(* ===== verification/Interleaving.v ===== *)
(** * Requests at the same time

    The server runs every request as a task of its own. A pool is a list of
    tasks over one world; the scheduler lets any of them take its next step.
    Two ways to reason about a pool: tasks with disjoint footprints do not
    notice each other ([disjoint_tasks_independent]), and tasks that pass a
    token keep it exclusive ([token_exclusive]). *)

From S2P Require Import Prelude RustStd BTree S3Error Externals Reference Types StoreModel FileSystem.
From Stdlib Require Import ZArith Lia.
Local Open Scope Z_scope.

Section pool.
Context {E A : Type}.
Implicit Types (ts : list (ioE E A)) (m : ioE E A) (w : World).

(** One step of one task. *)
Inductive pool_step : list (ioE E A) * World → list (ioE E A) * World → Prop :=
| task_step ts i f w m w' : ts !! i = Some (Step f) → f w = (m, w') → pool_step (ts, w) (<[i := m]> ts, w').

Abbreviation interleaving := (rtc pool_step).

(** The tasks in the order of a schedule; a task that is done does nothing. *)
Fixpoint schedule (order : list nat) ts w : list (ioE E A) * World :=
  match order with
  | [] => (ts, w)
  | i :: order =>
      match ts !! i with
      | Some (Step f) => let '(m, w) := f w in schedule order (<[i := m]> ts) w
      | _ => schedule order ts w
      end
  end.

Lemma schedule_interleaving order ts w : interleaving (ts, w) (schedule order ts w).
Proof.
  revert ts w. induction order as [|i order IH]; intros ts w; simpl; [done|].
  destruct (ts !! i) as [[r|f]|] eqn:Hi; [apply IH| |apply IH].
  destruct (f w) as [m w'] eqn:Hf. eapply rtc_l; [by econstructor|apply IH].
Qed.

Lemma interleaving_length ts w ts' w' : interleaving (ts, w) (ts', w') → length ts' = length ts.
Proof.
  intros Hi. remember (ts, w) as a eqn:Ha. remember (ts', w') as b eqn:Hb.
  revert ts w ts' w' Ha Hb. induction Hi as [a|a b c Hab _ IH]; intros ts w ts' w' -> Heq; [by simplify_eq|].
  inversion Hab; subst. erewrite IH; [|done..]. apply length_insert.
Qed.
(* ===== verification/ProcessorHandle.v ===== *)
(** * Closure-backed upload processors (middleware.rs)

    The handle a closure works with, the adapter that makes a processor of the
    closure, and what closures written with the handle compute. *)

From S2P Require Import Prelude RustStd BTree S3Error Externals Reference Types StoreModel ReferenceJson.
From S2P Require Import FileSystem ObjectStore ObjectProofs Middleware.
From Stdlib Require Import ZArith Lia.
Local Open Scope Z_scope.

(* @src src/src/middleware.rs 67-73 UploadProcessorHandle *)
Record UploadProcessorHandle := mkHandle {
  uh_context : UploadProcessorContext;
  uh_current_path : path;
  uh_replacement_path : path;
}.

(* @src src/src/middleware.rs 75-82 UploadProcessorHandle::from_request *)
Definition from_request (request : UploadProcessorRequest) : UploadProcessorHandle :=
  mkHandle (pr_context request) (pr_current_path request) (pr_replacement_path request).

(* @src src/src/middleware.rs 165-171 UploadProcessorError::fmt *)
Definition processor_error_message (e : UploadProcessorError) : str :=
  match e with Rejected message | Failed message => message end.
(* @src src/src/middleware.rs 284-288 From<StoreError> *)
Definition processor_error_from_store (error : StoreError) : UploadProcessorError := Failed (store_error_msg error).
(** The calls of tokio give [Io] errors only. *)
(* @src src/src/middleware.rs 290-294 From<io::Error> *)
Definition processor_error_from_io (error : StoreError) : UploadProcessorError :=
  Failed (match error with Io error => io_error_msg error | error => store_error_msg error end).

(* @src src/src/middleware.rs 99-107 UploadProcessorHandle::read_current *)
Definition read_current (h : UploadProcessorHandle) : ioE UploadProcessorError bytes :=
  map_io_err processor_error_from_io (fs_read (uh_current_path h)).
(* @src src/src/middleware.rs 109-117 UploadProcessorHandle::write_replacement *)
Definition write_replacement (h : UploadProcessorHandle) (content : bytes) : ioE UploadProcessorError () :=
  map_io_err processor_error_from_io (fs_write (uh_replacement_path h) content).
(* @src src/src/middleware.rs 119-122 UploadProcessorHandle::keep *)
Definition keep (h : UploadProcessorHandle) : UploadProcessorAction := Keep.
(* @src src/src/middleware.rs 124-127 UploadProcessorHandle::replace *)
Definition replace (h : UploadProcessorHandle) : UploadProcessorAction := Replace.
(* @src src/src/middleware.rs 129-135 UploadProcessorHandle::reject *)
Definition reject (h : UploadProcessorHandle) (message : str) : result UploadProcessorError UploadProcessorAction :=
  Err (Rejected message).
(* @src src/src/middleware.rs 137-143 UploadProcessorHandle::fail *)
Definition fail (h : UploadProcessorHandle) (message : str) : result UploadProcessorError UploadProcessorAction :=
  Err (Failed message).

(* @src src/src/middleware.rs 184-201 UploadProcessorFn *)
Record UploadProcessorFn := mkProcessorFn {
  pf_name : str;
  pf_handler : UploadProcessorHandle → ioE UploadProcessorError UploadProcessorAction;
}.
(* @src src/src/middleware.rs 203-215 UploadProcessorFn::process *)
Definition process_fn (p : UploadProcessorFn) : UploadProcessor :=
  λ request, let handle := from_request request in pf_handler p handle.

(** ** Closures that use the handle only

    A closure that reads the staged bytes, writes replacement bytes and returns,
    in any order and any number of times, its errors passed on with [?]. *)
Inductive HandleProgram :=
| HReturn (finish : UploadProcessorHandle → result UploadProcessorError UploadProcessorAction)
| HRead (next : bytes → HandleProgram)
| HWrite (content : bytes) (next : HandleProgram).

Fixpoint handler_of (p : HandleProgram) (h : UploadProcessorHandle) : ioE UploadProcessorError UploadProcessorAction :=
  match p with
  | HReturn finish => lift (finish h)
  | HRead next => c ← read_current h; handler_of (next c) h
  | HWrite content next => _ ← write_replacement h content; handler_of next h
  end.

(** What it computes on staged bytes [c], when [written] is the replacement
    written last: [None] when it replaces without having written. What a
    closure returns does not depend on the paths of its handle. *)
Fixpoint denotes (p : HandleProgram) (written : option bytes) (c : bytes)
    (o : result UploadProcessorError (option bytes)) : Prop :=
  match p with
  | HReturn finish =>
      ∀ h, match o with
           | Ok None => finish h = Ok Keep
           | Ok (Some c') => finish h = Ok Replace ∧ written = Some c'
           | Err e => finish h = Err e
           end
  | HRead next => denotes (next c) written c o
  | HWrite content next => denotes next (Some content) c o
  end.

Lemma wp_handler_of (p : HandleProgram) (h : UploadProcessorHandle) (fs : gmap path bytes) ss c written o :
  denotes p written c o → fs !! uh_current_path h = Some c → uh_current_path h ≠ uh_replacement_path h →
  (∀ c', written = Some c' → fs !! uh_replacement_path h = Some c') →
  wp (handler_of p h) 0 fs ss (λ r n' fs' ss',
    n' = 0%nat ∧ ss' = ss ∧ (∀ q, q ≠ uh_replacement_path h → fs' !! q = fs !! q) ∧
    match o with
    | Ok None => r = Ok Keep
    | Ok (Some c') => r = Ok Replace ∧ fs' !! uh_replacement_path h = Some c'
    | Err e => r = Err e
    end).
Proof.
  intros Hp Hc Hne. revert fs written Hp Hc.
  induction p as [finish|next IH|content next IH]; intros fs written Hp Hc Hw; simpl in *.
  - apply wp_lift. split_and!; auto. specialize (Hp h). destruct o as [[c'|]|e]; auto.
    destruct Hp as [-> Hp]. auto.
  - apply wp_bind, wp_map_io_err, wp_call; [|done]. simpl. rewrite Hc. simpl. by eapply IH.
  - apply wp_bind, wp_map_io_err, wp_write; [|done]. simpl. eapply wp_mono.
    + eapply (IH _ (Some content)); [done|by rewrite lookup_insert_ne|].
      intros c' [= ->]. by rewrite lookup_insert_eq.
    + cbv beta. intros r n' fs' ss' (-> & -> & Hf & Hr). split_and!; auto. intros q Hq.
      by rewrite Hf, lookup_insert_ne.
Qed.

(** A closure that uses its handle only is a processor that behaves as the
    function it denotes, so [processors_compose] and the theorems on uploads
    with processors apply to it. *)
Theorem closure_runs_as name (p : HandleProgram) f :
  (∀ c, denotes p None c (f c)) → runs_as (process_fn (mkProcessorFn name (handler_of p))) f.
Proof.
  intros Hp ctx cur rep fs ss c Hc Hne.
  apply (wp_handler_of p (from_request (mkProcessorRequest ctx cur rep)) fs ss c None); auto. by intros.
Qed.

Section process.
Context `{UuidLib}.

(** A processor that answers Replace and has written no replacement fails the
    upload, and the staged bytes are gone. *)
Theorem replace_without_file s ctx u name fs ss c :
  staged_ok s → fs !! so_path s = Some c → fs !! replacement_path s u = None →
  is_dir fs (replacement_path s u) = false →
  wp (process_one s ctx u (process_fn (mkProcessorFn name (λ h, lift (Ok (replace h)))))) 0 fs ss (λ r n' fs' ss',
    n' = 0%nat ∧ ss' = ss ∧ r = Err (internal "failed to replace staged upload: storage I/O failed") ∧
    fs' = delete (so_path s) fs).
Proof.
  intros Hs Hc Hr Hd. apply wp_bind, wp_attempt, wp_lift. apply wp_bind, wp_attempt, wp_bind, wp_call; [|done].
  simpl. rewrite Hr, Hd. simpl. apply wp_bind, wp_ignore, wp_remove_file_if_exists; [by apply wp_throw|done].
Qed.
End process.

(** The processor of the documentation that upper-cases what is uploaded. *)
Definition w_uppercase : HandleProgram :=
  HRead (λ c, HWrite (to_ascii_uppercase c) (HReturn (λ h, Ok (replace h)))).
Lemma closure_runs_as_witness :
  runs_as (process_fn (mkProcessorFn "uppercase" (handler_of w_uppercase))) (λ c, Ok (Some (to_ascii_uppercase c))).
Proof. apply closure_runs_as. by split. Defined.
(* ===== verification/Assembly.v ===== *)
(** * Reading and assembling files (storage/complete_checksum.rs)

    The digests computed while the parts of a multipart upload are assembled,
    and the summary of a staged file, read from the file system in pieces of
    the configured buffer size. *)

From S2P Require Import Prelude RustStd BTree S3Error Externals Reference Types StoreModel.
From S2P Require Import Chunked ChunkedProofs Checksum Upload FileSystem ObjectStore ObjectProofs Middleware.
From Stdlib Require Import ZArith Lia.
Local Open Scope Z_scope.

(** The successive reads of a file with a buffer of [size] bytes. *)
Fixpoint chunks_fuel (fuel : nat) (size : nat) (content : bytes) : list bytes :=
  match fuel, content with
  | S fuel, _ :: _ =>
      if (size =? 0)%nat then [] else take size content :: chunks_fuel fuel size (drop size content)
  | _, _ => []
  end.
Definition file_chunks (size : Z) (content : bytes) : list bytes :=
  chunks_fuel (length content) (Z.to_nat size) content.

Section assembly.
Context `{CryptoLib}.

(* @src src/src/storage/complete_checksum.rs 11-18 MultipartCompleteChecksumState *)
Record MultipartCompleteChecksumState := mkCompleteState {
  mc_md5 : option (sh_state Md5);
  mc_sha1 : option (sh_state Sha1);
  mc_sha256 : option (sh_state Sha256);
  mc_sha512 : option (sh_state Sha512);
  mc_crc32 : option (sh_state CRC32);
  mc_crc32c : option (sh_state CRC32C);
}.

(** [condition.then(new)]. *)
Definition then_new {Out} (wanted : bool) (h : StreamHash Out) : option (sh_state h) :=
  if wanted then Some (sh_new h) else None.

(* @src src/src/storage/complete_checksum.rs 22-31 MultipartCompleteChecksumState::new *)
Definition new_complete_state (r : ChecksumRequest) : MultipartCompleteChecksumState := {|
  mc_md5 := then_new (requires_md5 r) Md5;
  mc_sha1 := then_new (requires_sha1 r) Sha1;
  mc_sha256 := then_new (requires_sha256 r) Sha256;
  mc_sha512 := then_new (requires_sha512 r) Sha512;
  mc_crc32 := then_new (requires_crc32 r) CRC32;
  mc_crc32c := then_new (requires_crc32c r) CRC32C;
|}.

(* @src src/src/storage/complete_checksum.rs 36-55 MultipartCompleteChecksumState::update *)
Definition update_complete (st : MultipartCompleteChecksumState) (b : bytes) : MultipartCompleteChecksumState := {|
  mc_md5 := (λ h, sh_update Md5 h b) <$> mc_md5 st;
  mc_sha1 := (λ h, sh_update Sha1 h b) <$> mc_sha1 st;
  mc_sha256 := (λ h, sh_update Sha256 h b) <$> mc_sha256 st;
  mc_sha512 := (λ h, sh_update Sha512 h b) <$> mc_sha512 st;
  mc_crc32 := (λ h, sh_update CRC32 h b) <$> mc_crc32 st;
  mc_crc32c := (λ h, sh_update CRC32C h b) <$> mc_crc32c st;
|}.

(* @src src/src/storage/complete_checksum.rs 58-85 MultipartCompleteChecksumState::finalize *)
Definition finalize_complete (st : MultipartCompleteChecksumState) : ChecksumDigests := {|
  cd_md5 := finalize_or Md5 [] (mc_md5 st);
  cd_sha1 := finalize_or Sha1 [] (mc_sha1 st);
  cd_sha256 := finalize_or Sha256 [] (mc_sha256 st);
  cd_sha512 := finalize_or Sha512 [] (mc_sha512 st);
  cd_crc32 := finalize_or CRC32 0 (mc_crc32 st);
  cd_crc32c := finalize_or CRC32C 0 (mc_crc32c st);
|}.

(** [summarize_staged_upload] on a file of the file system. *)
(* @src src/src/body/upload.rs 46-91 summarize_staged_upload *)
Definition summarize_file (p : path) (buffer_size : Z) : ioE S3Error FinalUploadBody :=
  opened ← attempt (fs_read p);
  lift (summarize_staged_upload
    match opened with
    | Ok content => Ok ((Ok <$> file_chunks buffer_size content) ++ [Ok []])
    | Err (Io e) => Err (io_error_msg e)
    | Err e => Err (store_error_msg e)
    end).

(** ** Facts *)

Lemma chunks_fuel_spec fuel size c :
  (0 < size)%nat → (length c ≤ fuel)%nat →
  concat (chunks_fuel fuel size c) = c ∧ Forall (λ x, x ≠ []) (chunks_fuel fuel size c).
Proof.
  intros Hs. revert c. induction fuel as [|fuel IH]; intros [|a c] Hl; simpl in *; try lia; [done|done|].
  destruct size as [|size]; [lia|]. simpl. destruct (IH (drop size c)) as [IHc IHn].
  { rewrite length_drop. lia. }
  rewrite IHc, take_drop. split; [done|]. by constructor.
Qed.

Lemma file_chunks_spec size c :
  0 < size → concat (file_chunks size c) = c ∧ Forall (λ x, x ≠ []) (file_chunks size c).
Proof. intros Hs. apply chunks_fuel_spec; lia. Qed.

(** The digest of an enabled algorithm is that of the whole data. *)
Lemma fold_enabled {Out} (h : StreamHash Out) (d : Out) (wanted : bool) cs :
  wanted = true →
  finalize_or h d (foldl (λ o b, (λ s, sh_update h s b) <$> o) (then_new wanted h) cs) = sh_hash h (concat cs).
Proof.
  intros ->. unfold then_new. rewrite <- sh_chunks. generalize (sh_new h) as s.
  induction cs as [|c cs IH]; intros s; simpl; [done|]. apply IH.
Qed.

Lemma fold_update_complete cs st :
  foldl update_complete st cs = {|
    mc_md5 := foldl (λ o b, (λ s, sh_update Md5 s b) <$> o) (mc_md5 st) cs;
    mc_sha1 := foldl (λ o b, (λ s, sh_update Sha1 s b) <$> o) (mc_sha1 st) cs;
    mc_sha256 := foldl (λ o b, (λ s, sh_update Sha256 s b) <$> o) (mc_sha256 st) cs;
    mc_sha512 := foldl (λ o b, (λ s, sh_update Sha512 s b) <$> o) (mc_sha512 st) cs;
    mc_crc32 := foldl (λ o b, (λ s, sh_update CRC32 s b) <$> o) (mc_crc32 st) cs;
    mc_crc32c := foldl (λ o b, (λ s, sh_update CRC32C s b) <$> o) (mc_crc32c st) cs |}.
Proof. revert st. induction cs as [|c cs IH]; intros st; simpl; [by destruct st|]. by rewrite IH. Qed.

(** Validation looks only at the digests that were requested, which are the
    ones computed. *)
Lemma validate_enabled r cs :
  validate r (finalize_complete (foldl update_complete (new_complete_state r) cs)) =
  validate r (true_digests (concat cs)).
Proof.
  rewrite fold_update_complete. unfold validate, finalize_complete, new_complete_state, check_digest.
  cbn [mc_md5 mc_sha1 mc_sha256 mc_sha512 mc_crc32 mc_crc32c cd_md5 cd_sha1 cd_sha256 cd_sha512 cd_crc32
    cd_crc32c true_digests].
  destruct (content_md5 r) eqn:H1, (checksum_crc32 r) eqn:H2, (checksum_crc32c r) eqn:H3,
    (checksum_sha1 r) eqn:H4, (checksum_sha256 r) eqn:H5, (checksum_sha512 r) eqn:H6;
    repeat rewrite fold_enabled
      by (unfold requires_md5, requires_crc32, requires_crc32c, requires_sha1, requires_sha256, requires_sha512;
          rewrite ?H1, ?H2, ?H3, ?H4, ?H5, ?H6; done); done.
Qed.

Lemma wp_summarize_file p size fs ss c Q :
  0 < size → fs !! p = Some c →
  Q (Ok (mkFinal (mkContentLength (Z.min (len c) u64_max)) (true_digests c))) 0%nat fs ss →
  wp (summarize_file p size) 0 fs ss Q.
Proof.
  intros Hs Hc HQ. apply wp_bind, wp_attempt, wp_call; [|done]. simpl. rewrite Hc; simpl.
  destruct (file_chunks_spec size c Hs) as [Hcat Hne].
  apply wp_lift. rewrite staged_summary by done. by rewrite Hcat.
Qed.
End assembly.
★ ★ ★ ★ ★
* [PROBLEM DESCRIPTION]:
Copy the lines of the entries above that mention "match".

* [EXERCISE RESULT]:
  match order with
      match ts !! i with
  match e with Rejected message | Failed message => message end.
  Failed (match error with Io error => io_error_msg error | error => store_error_msg error end).
  match p with
  match p with
      ∀ h, match o with
    match o with
  match fuel, content with
    match opened with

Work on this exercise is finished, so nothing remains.